# Exercise requirements
For this exercise, reproduce the entries below exactly, but only from the line containing "Lemma parse_lines_total fuel" through the line containing "(result line = 0%Z", both included.

Items from a data source
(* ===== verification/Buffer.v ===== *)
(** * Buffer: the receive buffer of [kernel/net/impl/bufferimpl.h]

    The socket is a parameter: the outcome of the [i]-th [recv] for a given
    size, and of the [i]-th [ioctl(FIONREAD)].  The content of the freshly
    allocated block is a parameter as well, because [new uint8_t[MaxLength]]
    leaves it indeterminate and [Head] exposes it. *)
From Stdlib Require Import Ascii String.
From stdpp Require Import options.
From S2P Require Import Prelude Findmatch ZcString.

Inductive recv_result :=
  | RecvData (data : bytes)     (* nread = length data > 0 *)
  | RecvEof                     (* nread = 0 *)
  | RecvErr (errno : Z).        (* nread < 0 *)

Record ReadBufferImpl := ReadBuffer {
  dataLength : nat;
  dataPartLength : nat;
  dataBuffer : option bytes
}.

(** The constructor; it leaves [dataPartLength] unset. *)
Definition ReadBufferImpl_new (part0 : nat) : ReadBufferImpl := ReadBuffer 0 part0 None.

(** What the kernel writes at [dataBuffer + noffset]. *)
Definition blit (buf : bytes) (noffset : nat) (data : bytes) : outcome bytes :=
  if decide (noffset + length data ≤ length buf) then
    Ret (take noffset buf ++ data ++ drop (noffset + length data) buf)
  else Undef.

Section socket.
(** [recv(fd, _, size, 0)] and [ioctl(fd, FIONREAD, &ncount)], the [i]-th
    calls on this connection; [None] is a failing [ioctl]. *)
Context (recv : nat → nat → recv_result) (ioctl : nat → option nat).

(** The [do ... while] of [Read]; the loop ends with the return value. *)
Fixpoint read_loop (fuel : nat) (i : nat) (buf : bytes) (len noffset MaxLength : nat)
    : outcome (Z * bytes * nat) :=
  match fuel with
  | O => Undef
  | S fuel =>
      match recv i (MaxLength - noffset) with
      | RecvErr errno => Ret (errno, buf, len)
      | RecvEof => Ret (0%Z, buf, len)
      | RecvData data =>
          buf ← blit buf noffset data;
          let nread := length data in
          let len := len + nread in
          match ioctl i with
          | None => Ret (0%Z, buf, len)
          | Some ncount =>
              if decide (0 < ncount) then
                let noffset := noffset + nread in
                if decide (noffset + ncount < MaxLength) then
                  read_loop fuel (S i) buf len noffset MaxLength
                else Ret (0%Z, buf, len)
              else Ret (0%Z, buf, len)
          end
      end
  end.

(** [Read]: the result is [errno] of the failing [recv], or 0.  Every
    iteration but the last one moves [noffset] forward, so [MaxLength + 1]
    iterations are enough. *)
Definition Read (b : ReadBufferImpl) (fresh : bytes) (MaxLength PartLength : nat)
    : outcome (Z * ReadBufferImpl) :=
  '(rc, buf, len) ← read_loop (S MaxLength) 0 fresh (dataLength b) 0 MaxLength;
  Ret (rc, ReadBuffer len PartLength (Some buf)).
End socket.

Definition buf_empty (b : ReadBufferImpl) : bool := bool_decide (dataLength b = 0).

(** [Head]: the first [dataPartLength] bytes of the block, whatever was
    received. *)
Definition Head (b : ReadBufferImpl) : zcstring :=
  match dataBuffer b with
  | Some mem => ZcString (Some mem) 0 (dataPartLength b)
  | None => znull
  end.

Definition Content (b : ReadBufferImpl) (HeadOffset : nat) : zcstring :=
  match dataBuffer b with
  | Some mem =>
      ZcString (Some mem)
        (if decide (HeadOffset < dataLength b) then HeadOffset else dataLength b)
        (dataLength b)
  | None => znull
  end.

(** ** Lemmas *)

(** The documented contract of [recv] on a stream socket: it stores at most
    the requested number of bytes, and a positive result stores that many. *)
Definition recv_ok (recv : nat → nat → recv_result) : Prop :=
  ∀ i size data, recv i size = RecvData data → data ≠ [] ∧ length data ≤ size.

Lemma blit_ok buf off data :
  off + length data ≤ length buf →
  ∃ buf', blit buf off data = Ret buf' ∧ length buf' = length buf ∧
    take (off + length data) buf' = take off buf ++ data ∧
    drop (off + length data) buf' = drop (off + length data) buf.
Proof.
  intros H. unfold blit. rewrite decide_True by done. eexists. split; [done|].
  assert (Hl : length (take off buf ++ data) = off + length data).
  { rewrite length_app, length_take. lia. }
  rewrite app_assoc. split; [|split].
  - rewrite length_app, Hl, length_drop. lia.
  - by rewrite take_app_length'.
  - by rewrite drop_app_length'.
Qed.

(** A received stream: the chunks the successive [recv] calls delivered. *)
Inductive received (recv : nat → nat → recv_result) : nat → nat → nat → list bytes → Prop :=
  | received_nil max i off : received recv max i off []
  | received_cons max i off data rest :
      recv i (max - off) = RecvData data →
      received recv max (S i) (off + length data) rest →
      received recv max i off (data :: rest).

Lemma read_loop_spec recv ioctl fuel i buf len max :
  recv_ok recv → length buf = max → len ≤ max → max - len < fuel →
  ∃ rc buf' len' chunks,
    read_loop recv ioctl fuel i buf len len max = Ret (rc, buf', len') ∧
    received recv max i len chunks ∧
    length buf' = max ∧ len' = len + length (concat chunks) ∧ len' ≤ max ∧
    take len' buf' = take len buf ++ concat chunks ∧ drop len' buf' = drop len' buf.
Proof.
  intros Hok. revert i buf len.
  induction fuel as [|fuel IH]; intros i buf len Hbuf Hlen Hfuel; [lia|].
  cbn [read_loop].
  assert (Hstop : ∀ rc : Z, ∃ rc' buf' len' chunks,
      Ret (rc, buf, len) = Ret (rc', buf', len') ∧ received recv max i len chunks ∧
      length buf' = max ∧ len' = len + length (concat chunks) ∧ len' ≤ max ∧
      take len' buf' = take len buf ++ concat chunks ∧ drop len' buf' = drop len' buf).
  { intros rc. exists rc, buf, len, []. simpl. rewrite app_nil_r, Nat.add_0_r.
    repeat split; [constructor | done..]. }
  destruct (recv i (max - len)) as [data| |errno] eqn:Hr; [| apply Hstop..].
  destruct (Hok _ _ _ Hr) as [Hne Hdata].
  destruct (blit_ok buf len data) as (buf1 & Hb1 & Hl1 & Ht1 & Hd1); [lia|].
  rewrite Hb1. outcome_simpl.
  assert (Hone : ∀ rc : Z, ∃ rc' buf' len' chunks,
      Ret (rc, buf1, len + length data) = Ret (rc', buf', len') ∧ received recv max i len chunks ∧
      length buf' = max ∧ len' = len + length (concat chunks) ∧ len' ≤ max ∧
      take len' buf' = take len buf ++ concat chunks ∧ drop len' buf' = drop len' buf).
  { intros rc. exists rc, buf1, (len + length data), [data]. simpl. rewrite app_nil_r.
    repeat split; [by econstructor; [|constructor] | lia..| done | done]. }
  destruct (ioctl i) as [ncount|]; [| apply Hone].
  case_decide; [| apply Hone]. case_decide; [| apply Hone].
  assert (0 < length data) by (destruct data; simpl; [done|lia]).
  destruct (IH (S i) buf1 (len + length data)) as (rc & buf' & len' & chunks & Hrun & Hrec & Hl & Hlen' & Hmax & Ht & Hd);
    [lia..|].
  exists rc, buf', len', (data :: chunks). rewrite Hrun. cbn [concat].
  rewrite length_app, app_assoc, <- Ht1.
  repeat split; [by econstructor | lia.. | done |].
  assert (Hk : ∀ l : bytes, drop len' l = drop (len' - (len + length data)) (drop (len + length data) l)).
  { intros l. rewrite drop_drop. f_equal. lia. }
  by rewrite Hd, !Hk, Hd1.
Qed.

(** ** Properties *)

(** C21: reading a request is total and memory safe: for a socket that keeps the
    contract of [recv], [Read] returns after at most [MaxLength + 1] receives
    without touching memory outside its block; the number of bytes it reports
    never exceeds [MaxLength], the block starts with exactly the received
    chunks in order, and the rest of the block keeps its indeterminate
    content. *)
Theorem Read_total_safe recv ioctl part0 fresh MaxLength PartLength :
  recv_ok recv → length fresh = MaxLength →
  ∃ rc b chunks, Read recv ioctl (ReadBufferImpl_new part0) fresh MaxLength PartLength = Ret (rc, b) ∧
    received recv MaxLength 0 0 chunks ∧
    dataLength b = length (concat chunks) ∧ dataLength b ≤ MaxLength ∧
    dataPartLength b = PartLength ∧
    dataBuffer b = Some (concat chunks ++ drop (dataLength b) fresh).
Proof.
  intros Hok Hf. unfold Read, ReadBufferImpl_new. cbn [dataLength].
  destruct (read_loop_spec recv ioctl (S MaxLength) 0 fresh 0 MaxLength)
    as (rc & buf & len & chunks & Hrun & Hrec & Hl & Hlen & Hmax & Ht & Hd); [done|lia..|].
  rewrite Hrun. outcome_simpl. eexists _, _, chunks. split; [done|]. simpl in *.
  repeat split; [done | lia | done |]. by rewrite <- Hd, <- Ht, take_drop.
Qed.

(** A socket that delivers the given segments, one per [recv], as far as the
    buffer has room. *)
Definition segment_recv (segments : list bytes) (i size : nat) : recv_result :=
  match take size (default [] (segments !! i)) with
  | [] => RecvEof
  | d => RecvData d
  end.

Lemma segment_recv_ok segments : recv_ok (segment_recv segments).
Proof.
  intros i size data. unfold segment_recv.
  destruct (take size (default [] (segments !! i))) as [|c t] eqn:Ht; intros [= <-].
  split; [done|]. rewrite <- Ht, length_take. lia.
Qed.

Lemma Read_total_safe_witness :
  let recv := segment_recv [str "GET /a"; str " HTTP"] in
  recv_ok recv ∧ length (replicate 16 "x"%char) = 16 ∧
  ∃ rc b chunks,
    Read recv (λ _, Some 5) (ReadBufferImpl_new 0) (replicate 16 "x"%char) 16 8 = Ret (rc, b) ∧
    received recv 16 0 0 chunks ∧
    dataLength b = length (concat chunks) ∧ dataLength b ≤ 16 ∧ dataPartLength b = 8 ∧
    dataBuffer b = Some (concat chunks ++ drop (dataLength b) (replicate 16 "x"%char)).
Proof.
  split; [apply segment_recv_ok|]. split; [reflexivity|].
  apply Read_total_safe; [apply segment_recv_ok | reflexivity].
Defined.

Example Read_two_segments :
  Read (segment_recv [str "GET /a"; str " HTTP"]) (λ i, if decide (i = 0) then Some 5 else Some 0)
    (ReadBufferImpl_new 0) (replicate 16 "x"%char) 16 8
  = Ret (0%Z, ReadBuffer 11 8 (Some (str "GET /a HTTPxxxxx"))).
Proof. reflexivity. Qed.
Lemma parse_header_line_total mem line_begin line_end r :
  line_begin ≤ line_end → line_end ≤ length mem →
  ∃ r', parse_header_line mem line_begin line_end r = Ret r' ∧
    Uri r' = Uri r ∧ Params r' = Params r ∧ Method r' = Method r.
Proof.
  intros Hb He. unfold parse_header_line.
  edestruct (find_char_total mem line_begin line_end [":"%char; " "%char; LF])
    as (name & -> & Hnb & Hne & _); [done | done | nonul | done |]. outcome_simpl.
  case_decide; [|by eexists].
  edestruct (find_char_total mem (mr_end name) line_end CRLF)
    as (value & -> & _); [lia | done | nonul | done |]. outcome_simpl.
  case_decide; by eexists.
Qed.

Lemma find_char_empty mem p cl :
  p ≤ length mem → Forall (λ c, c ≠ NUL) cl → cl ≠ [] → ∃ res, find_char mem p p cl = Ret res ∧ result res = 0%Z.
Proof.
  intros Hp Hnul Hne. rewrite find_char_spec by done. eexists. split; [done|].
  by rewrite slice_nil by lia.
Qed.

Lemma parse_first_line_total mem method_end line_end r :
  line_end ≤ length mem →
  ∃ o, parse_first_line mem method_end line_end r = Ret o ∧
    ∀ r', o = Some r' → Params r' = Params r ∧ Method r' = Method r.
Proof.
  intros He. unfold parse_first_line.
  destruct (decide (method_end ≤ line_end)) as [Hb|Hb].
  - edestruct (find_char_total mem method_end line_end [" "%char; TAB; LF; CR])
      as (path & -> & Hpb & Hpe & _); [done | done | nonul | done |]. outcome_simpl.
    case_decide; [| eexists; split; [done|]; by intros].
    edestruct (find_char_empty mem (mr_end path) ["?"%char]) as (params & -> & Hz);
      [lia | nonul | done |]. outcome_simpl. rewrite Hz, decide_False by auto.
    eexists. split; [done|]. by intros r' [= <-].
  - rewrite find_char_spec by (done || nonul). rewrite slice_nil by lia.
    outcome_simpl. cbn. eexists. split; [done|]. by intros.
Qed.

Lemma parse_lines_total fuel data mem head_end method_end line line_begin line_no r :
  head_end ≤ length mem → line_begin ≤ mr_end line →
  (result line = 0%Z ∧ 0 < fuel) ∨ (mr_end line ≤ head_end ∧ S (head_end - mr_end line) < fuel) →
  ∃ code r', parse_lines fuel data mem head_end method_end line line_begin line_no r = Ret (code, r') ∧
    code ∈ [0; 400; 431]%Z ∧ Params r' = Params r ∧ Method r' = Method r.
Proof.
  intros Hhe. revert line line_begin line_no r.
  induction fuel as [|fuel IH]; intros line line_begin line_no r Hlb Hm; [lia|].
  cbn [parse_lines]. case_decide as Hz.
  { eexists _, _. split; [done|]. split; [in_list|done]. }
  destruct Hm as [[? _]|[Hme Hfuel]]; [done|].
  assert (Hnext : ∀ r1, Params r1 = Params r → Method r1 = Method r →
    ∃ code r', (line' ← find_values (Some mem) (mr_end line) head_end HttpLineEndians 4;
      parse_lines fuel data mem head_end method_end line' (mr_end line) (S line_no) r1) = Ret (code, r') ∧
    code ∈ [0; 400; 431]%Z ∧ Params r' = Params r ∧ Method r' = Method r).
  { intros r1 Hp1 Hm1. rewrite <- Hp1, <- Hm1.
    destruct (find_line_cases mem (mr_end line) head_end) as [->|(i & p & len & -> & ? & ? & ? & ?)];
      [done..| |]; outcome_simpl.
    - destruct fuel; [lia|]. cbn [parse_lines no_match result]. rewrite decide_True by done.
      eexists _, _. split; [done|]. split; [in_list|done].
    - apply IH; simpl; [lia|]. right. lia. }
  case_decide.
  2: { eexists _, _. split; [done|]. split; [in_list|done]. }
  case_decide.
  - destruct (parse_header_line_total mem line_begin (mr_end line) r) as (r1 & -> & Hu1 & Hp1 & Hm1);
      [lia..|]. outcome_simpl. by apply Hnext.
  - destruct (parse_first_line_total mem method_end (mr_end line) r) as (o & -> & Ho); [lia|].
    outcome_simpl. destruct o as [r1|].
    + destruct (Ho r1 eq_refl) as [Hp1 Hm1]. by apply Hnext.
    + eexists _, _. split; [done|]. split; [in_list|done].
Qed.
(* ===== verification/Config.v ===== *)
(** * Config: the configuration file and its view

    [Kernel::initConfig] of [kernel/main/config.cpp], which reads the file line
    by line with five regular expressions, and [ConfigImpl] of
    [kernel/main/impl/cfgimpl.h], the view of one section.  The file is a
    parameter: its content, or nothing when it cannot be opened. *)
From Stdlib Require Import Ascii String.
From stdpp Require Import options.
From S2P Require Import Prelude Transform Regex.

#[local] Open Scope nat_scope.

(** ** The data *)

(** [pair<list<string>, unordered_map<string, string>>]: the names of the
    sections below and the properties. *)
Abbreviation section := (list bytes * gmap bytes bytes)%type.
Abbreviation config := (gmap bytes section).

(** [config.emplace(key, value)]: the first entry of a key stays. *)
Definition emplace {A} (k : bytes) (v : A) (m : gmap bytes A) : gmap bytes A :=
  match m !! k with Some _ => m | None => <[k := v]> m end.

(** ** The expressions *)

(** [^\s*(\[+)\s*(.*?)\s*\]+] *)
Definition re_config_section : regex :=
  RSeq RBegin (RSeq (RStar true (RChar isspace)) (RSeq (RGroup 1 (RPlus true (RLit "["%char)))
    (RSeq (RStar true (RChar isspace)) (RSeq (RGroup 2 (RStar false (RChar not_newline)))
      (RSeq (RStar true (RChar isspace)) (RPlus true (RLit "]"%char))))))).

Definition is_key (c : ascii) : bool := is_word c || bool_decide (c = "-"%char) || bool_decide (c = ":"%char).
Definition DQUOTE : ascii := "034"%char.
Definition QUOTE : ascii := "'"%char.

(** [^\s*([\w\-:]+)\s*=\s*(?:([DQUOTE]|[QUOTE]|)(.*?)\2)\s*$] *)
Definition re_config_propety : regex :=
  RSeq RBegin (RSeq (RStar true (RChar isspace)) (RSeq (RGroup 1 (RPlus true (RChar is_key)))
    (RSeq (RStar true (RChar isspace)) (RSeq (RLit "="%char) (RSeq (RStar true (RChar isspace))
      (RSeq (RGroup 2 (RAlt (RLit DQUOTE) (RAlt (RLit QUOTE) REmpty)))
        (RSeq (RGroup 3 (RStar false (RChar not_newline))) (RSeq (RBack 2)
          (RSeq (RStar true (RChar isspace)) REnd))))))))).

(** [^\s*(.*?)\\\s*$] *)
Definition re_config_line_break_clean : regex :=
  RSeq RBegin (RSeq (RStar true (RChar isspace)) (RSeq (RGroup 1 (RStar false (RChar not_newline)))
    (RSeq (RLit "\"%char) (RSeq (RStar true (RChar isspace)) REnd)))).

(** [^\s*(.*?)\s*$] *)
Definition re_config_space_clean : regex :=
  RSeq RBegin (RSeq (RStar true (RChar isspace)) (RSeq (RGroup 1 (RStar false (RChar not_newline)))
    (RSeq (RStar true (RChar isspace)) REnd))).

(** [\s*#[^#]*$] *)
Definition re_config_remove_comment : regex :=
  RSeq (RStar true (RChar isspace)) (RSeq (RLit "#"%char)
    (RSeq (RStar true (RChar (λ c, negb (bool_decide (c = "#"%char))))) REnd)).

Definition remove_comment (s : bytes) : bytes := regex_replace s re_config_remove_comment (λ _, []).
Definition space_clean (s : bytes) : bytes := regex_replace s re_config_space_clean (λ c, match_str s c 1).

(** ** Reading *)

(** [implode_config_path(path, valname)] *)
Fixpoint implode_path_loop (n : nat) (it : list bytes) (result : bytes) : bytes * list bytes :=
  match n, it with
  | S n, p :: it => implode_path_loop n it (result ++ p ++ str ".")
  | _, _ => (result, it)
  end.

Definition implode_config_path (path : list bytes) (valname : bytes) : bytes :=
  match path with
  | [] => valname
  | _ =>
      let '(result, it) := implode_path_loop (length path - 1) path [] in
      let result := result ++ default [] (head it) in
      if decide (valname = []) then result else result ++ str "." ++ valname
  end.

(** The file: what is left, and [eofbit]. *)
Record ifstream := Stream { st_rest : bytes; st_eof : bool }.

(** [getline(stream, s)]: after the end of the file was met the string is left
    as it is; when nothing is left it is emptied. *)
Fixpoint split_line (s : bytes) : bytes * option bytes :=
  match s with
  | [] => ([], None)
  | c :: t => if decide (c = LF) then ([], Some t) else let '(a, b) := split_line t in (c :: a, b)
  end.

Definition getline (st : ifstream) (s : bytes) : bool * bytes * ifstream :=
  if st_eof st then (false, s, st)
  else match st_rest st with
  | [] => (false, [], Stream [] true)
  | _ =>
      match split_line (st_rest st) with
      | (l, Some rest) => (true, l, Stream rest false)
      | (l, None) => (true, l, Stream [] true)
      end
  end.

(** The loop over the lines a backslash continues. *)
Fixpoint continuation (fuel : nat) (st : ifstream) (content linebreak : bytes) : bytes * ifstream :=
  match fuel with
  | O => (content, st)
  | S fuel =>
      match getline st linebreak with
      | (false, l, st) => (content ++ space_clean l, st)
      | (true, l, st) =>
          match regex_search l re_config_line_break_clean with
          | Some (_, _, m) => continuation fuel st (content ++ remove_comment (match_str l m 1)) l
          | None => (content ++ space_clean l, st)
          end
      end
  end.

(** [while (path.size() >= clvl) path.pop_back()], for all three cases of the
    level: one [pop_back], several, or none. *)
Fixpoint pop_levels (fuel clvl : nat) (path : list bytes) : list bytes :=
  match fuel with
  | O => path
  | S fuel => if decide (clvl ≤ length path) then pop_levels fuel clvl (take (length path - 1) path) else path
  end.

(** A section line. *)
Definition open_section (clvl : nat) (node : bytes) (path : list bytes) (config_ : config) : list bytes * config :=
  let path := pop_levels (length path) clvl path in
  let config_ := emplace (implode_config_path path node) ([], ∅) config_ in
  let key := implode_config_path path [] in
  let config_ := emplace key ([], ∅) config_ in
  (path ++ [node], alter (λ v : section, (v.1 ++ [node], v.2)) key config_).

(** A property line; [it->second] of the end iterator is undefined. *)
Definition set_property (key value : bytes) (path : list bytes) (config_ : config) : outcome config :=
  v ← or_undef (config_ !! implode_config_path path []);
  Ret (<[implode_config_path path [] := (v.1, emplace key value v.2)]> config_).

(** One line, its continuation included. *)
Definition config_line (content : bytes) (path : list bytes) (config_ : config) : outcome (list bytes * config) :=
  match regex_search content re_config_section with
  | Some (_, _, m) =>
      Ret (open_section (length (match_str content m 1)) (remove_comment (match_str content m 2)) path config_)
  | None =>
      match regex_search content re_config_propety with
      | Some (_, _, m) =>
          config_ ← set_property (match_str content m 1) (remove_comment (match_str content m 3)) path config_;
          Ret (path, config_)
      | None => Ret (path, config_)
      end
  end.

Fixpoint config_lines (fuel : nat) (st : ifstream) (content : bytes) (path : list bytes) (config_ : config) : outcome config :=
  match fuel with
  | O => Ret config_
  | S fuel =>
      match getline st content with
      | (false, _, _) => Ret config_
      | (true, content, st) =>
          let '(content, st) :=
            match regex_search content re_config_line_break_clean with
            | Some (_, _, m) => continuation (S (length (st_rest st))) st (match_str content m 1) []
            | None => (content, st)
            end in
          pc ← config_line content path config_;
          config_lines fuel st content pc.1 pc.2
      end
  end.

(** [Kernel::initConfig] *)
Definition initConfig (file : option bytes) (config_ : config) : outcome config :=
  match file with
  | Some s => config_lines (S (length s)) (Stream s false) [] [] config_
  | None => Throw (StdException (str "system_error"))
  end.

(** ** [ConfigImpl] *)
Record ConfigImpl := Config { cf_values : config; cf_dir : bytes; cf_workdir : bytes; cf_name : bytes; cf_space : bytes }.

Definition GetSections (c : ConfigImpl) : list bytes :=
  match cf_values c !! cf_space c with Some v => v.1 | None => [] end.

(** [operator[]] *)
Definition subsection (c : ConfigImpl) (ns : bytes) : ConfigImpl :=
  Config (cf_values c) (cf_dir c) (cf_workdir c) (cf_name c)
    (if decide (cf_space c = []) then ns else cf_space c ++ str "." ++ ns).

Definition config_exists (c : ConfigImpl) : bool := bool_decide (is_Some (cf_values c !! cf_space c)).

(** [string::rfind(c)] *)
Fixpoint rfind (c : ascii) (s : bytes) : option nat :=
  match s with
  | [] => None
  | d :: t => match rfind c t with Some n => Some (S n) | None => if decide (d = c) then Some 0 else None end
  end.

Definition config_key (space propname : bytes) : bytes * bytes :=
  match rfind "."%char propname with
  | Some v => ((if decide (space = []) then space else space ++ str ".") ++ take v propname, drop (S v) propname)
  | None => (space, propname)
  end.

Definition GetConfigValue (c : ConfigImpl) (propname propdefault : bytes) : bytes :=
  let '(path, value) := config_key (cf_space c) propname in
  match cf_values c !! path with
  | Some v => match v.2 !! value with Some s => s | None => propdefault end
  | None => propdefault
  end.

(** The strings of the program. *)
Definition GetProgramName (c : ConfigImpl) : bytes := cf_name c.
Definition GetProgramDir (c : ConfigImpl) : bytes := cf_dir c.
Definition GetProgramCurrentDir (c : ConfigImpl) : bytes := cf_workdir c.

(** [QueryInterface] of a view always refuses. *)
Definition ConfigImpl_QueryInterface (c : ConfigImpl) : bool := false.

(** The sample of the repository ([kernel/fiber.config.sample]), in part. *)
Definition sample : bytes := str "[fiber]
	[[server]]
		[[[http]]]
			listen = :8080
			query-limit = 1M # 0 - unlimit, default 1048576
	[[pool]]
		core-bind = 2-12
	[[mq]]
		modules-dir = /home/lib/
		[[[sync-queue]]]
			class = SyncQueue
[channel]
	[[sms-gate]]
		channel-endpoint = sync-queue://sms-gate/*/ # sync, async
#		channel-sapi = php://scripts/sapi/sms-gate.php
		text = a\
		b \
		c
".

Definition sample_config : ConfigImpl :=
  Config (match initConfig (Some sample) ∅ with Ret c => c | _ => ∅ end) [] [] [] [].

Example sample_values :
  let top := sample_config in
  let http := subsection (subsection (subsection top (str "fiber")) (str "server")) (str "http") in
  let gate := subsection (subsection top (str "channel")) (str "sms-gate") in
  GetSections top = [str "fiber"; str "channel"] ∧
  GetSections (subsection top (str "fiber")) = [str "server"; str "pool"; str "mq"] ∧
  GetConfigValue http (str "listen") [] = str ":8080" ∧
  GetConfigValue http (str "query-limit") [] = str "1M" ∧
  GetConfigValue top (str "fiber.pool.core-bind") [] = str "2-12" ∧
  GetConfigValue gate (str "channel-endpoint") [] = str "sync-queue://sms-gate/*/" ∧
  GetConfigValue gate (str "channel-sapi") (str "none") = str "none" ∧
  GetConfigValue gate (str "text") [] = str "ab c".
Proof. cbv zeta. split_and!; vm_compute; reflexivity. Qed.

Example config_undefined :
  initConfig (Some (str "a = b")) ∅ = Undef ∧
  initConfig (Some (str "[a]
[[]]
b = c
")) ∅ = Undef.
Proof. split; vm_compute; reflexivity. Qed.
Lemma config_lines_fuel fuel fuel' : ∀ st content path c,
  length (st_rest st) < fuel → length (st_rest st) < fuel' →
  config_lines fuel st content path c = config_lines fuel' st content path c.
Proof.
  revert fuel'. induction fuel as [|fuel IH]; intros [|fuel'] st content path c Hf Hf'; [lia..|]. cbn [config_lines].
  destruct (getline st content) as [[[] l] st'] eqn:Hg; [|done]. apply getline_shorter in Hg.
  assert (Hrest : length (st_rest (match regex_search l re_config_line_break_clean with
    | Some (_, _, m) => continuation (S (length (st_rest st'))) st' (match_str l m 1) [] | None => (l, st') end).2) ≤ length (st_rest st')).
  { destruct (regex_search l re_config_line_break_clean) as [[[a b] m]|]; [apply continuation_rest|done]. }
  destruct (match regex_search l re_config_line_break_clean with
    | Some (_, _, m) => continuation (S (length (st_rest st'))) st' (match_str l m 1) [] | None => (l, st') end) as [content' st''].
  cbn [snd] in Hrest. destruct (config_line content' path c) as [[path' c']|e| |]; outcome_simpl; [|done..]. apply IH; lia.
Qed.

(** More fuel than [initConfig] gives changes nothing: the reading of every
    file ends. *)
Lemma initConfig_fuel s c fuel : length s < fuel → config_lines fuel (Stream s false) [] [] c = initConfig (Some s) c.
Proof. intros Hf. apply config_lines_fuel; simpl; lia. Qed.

# Your response
Lemma parse_lines_total fuel data mem head_end method_end line line_begin line_no r :
  head_end ≤ length mem → line_begin ≤ mr_end line →
  (result line = 0%Z ∧ 0 < fuel) ∨ (mr_end line ≤ head_end ∧ S (head_end - mr_end line) < fuel) →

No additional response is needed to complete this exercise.